Y no, no le voy a entrar al hecho de lo apetecidas que son las contribuciones políticas a ciertas agrupaciones electorales, no sólo recibidas como aporte monetario sino en la prestación de servicios en momentos cruciales, políticamente hablando.  No tengo pruebas específicas, de casos concretos, de ello, de manera que cada uno de los lectores lo tome como le parezca, aunque la lógica de la elección pública nos dice que la maximización del poder de parte de los políticos suele a conducir al otorgamiento de tales servicios a quienes se sirvan aportar apoyo para la permanencia de esos políticos.

Así, el consumidor de servicio de buses en una ruta concreta no tiene en dónde escoger: debe usar el servicio concesionado, le guste o no (si no lo gusta, puede usar los taxis actuales o los piratas o bien Über, pero bien saben que les salen más caros que los buses). Pero no puede usar -contratar- un servicio de buses competitivo, porque tal servicio de hecho, por la decisión restrictiva del estado, no existe: el ciudadano consumidor no tiene forma de optar por otro bus que sea de igual o mejor calidad, pero de menor precio, que el que monopolísticamente enfrenta por el sistema de concesión estatal.

Por eso, estoy a favor de Über -además de creer en el progreso: no quiero que nadie me obligue a volver a las épocas de las carretas o de los caballos- porque me permite como consumidor escoger libremente un servicio que hoy no puedo obtener en las condiciones de restricción de la oferta que he comentado y las cuales le permiten al productor monopolista obtener un precio mayor que el que recibiría si estuviera en un régimen de competencia.

La competencia como consumidor me favorece.  En cualquier economía, producir por producir no tiene sentido.  Nada de beneficio se lograría si alguien decide producir behemots para nuestro consumo o también burps que nadie desea  (no existe ninguno de esos en nuestros mercados) o, digamos, carne de tiburón “madurada”, o algo similar.  La producción tiene sentido la producción si está destinada a satisfacer los deseos y necesidades de las personas. Esa producción será mucho mejor y más barata si resulta de la competencia entre las partes que participan de la oferta del bien o servicio. Es allí cuando más se nos beneficia a los consumidores.

Por tal razón, rechazo la manifestación de grupos que quieren evitar la competencia, que lo que quieren es mantener grados de monopolio, pues con ello se daña a la totalidad de consumidores de la economía, que somos todas las personas.
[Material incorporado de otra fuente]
(** * IPC toolkit: conservative CCD controller and parallel reducers

    A shallow embedding of [src/ccd/ccd.cpp], [src/ipc.cpp] and
    [src/distance/line_line.hpp].

    Modelling conventions.
    - A C++ [double] is an exact rational ([Q]): the rounding of the
      arithmetic operations is abstracted away, so every statement below is
      one of exact arithmetic.  A decimal literal of the source stands for
      the [double] the compiler stores for it ([double_1e_6],
      [double_1e_2]), since a comparison with it rounds nothing.  The two
      reducers that use [std::numeric_limits<double>::infinity()] as a
      sentinel work over [double_inf], the rationals extended by that
      sentinel.  A floating-point division whose divisor is zero has no
      rational value; [fdiv] returns [None] for it.
    - [assert] is modelled as it behaves in a checked build: a violated
      assertion aborts the call ([AssertionFailed]).
    - Observable side effects (logger calls, oracle queries, launches of
      [tbb::parallel_for], exact intersection tests) are recorded in a
      trace carried by the [run] monad.
    - [tbb::parallel_for] is driven by an explicit schedule, the list of
      work items in the order in which they take effect. *)

From Stdlib Require Import QArith Qfield Lia Lqa Permutation.
From stdpp Require Import base option list gmap strings.

Local Open Scope Q_scope.

(** ** Numbers *)

Abbreviation double := Q (only parsing).

Definition Qltb (x y : double) : bool := negb (Qle_bool y x).

(** [x / y] in floating point is a finite number only when [y] is not zero. *)
Definition fdiv (x y : double) : option double :=
  if Qeq_bool y 0 then None else Some (x / y).
(** * Crypto dashboard: the market-data transformation pipeline of [app.py]

    A shallow embedding of the two data paths of the dashboard:
    - the historical path, [get_historical_data] and the [all_hist_data]
      loop, which turns a market-chart response into a table of candles and
      indicators;
    - the live path, [get_live_price] and [update_live], which appends
      samples to per-asset buffers and builds the table that is charted.

    The tables are followed in two layers.  Their layout (the rows and the
    columns, the cells that are missing, the calls that raise) is followed
    on frames whose numbers are exact rationals ([Q]), a missing value
    (pandas' NaN or NaT) being [None] and timestamps being instants counted
    as integers ([Z]).  The values that pandas computes for the candle and
    indicator columns are followed in binary64 arithmetic, with the dtype
    of each column, in the module [Float64].  The pandas operations the
    source calls ([to_datetime], [shift], [rolling], [ewm], column
    assignment with index alignment) are written out below as the source
    relies on them. *)

From Stdlib Require Import QArith Qminmax Qfield Lqa Lia.
From Stdlib Require PrimFloat FloatOps SpecFloat FloatAxioms.
From stdpp Require Import gmap strings list sorting.

Local Open Scope Q_scope.
Local Open Scope stdpp_scope.

(** ** Series and data frames *)

(** A cell of a numeric column: [None] is the missing value. *)
Abbreviation Cell := (option Q) (only parsing).

(** A pandas Series: labels and values, position by position. *)
Record Series : Type := mkSeries {
  s_index : list Z;
  s_values : list Cell
}.

(** A pandas DataFrame: a row index and named columns in insertion order. *)
Record DataFrame : Type := mkDF {
  df_index : list Z;
  df_columns : list (string * list Cell)
}.

(** [pd.DataFrame()] *)
Definition empty_frame : DataFrame := mkDF [] [].

(** [RangeIndex(n)]: the labels 0, 1, ..., n-1. *)
Definition range_index (n : nat) : list Z := map Z.of_nat (seq 0 n).

Fixpoint lookup_col (name : string) (cols : list (string * list Cell))
  : option (list Cell) :=
  match cols with
  | [] => None
  | (k, v) :: rest => if bool_decide (k = name) then Some v else lookup_col name rest
  end.

(** [df[name]]: the column as a Series over the frame's index; a missing
    column is a [KeyError] ([None]). *)
Definition getitem (df : DataFrame) (name : string) : option Series :=
  vals ← lookup_col name (df_columns df);
  Some (mkSeries (df_index df) vals).

(** The cell of column [name] at position [i]: [None] when the column or the
    position does not exist, [Some None] for a missing value. *)
Definition df_cell (df : DataFrame) (name : string) (i : nat) : option Cell :=
  vals ← lookup_col name (df_columns df);
  vals !! i.

(** Value of a Series at label [t] (first occurrence); missing when the
    label does not occur. *)
Fixpoint label_lookup (t : Z) (idx : list Z) (vals : list Cell) : Cell :=
  match idx, vals with
  | k :: idx', v :: vals' => if bool_decide (k = t) then v else label_lookup t idx' vals'
  | _, _ => None
  end.

(** [_reindex_for_setitem]: the values are taken as they are when the two
    indexes are equal (or the frame has no rows); otherwise the Series is
    reindexed on the frame's index, which raises ([None]) when the labels of
    the Series are not unique. *)
Definition reindex_for_setitem (s : Series) (idx : list Z) : option (list Cell) :=
  if bool_decide (s_index s = idx) || bool_decide (idx = [])
  then Some (s_values s)
  else if bool_decide (NoDup (s_index s))
       then Some (map (fun t => label_lookup t (s_index s) (s_values s)) idx)
       else None.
A su vez, debe tenerse presente que la posibilidad de una competencia suele ser acicate para quienes hoy están conformes con el estatus quo que le brinda el estado. Una competencia puede incentivarlos a que sean más eficientes en lo que hacen: es su forma de mantener los clientes.  Surge así enorme estímulo para que los taxistas actuales se pongan las pilas y mejoren su producto y así complazcan a los consumidores. Traten de hacerlo mejor y más barato que Über.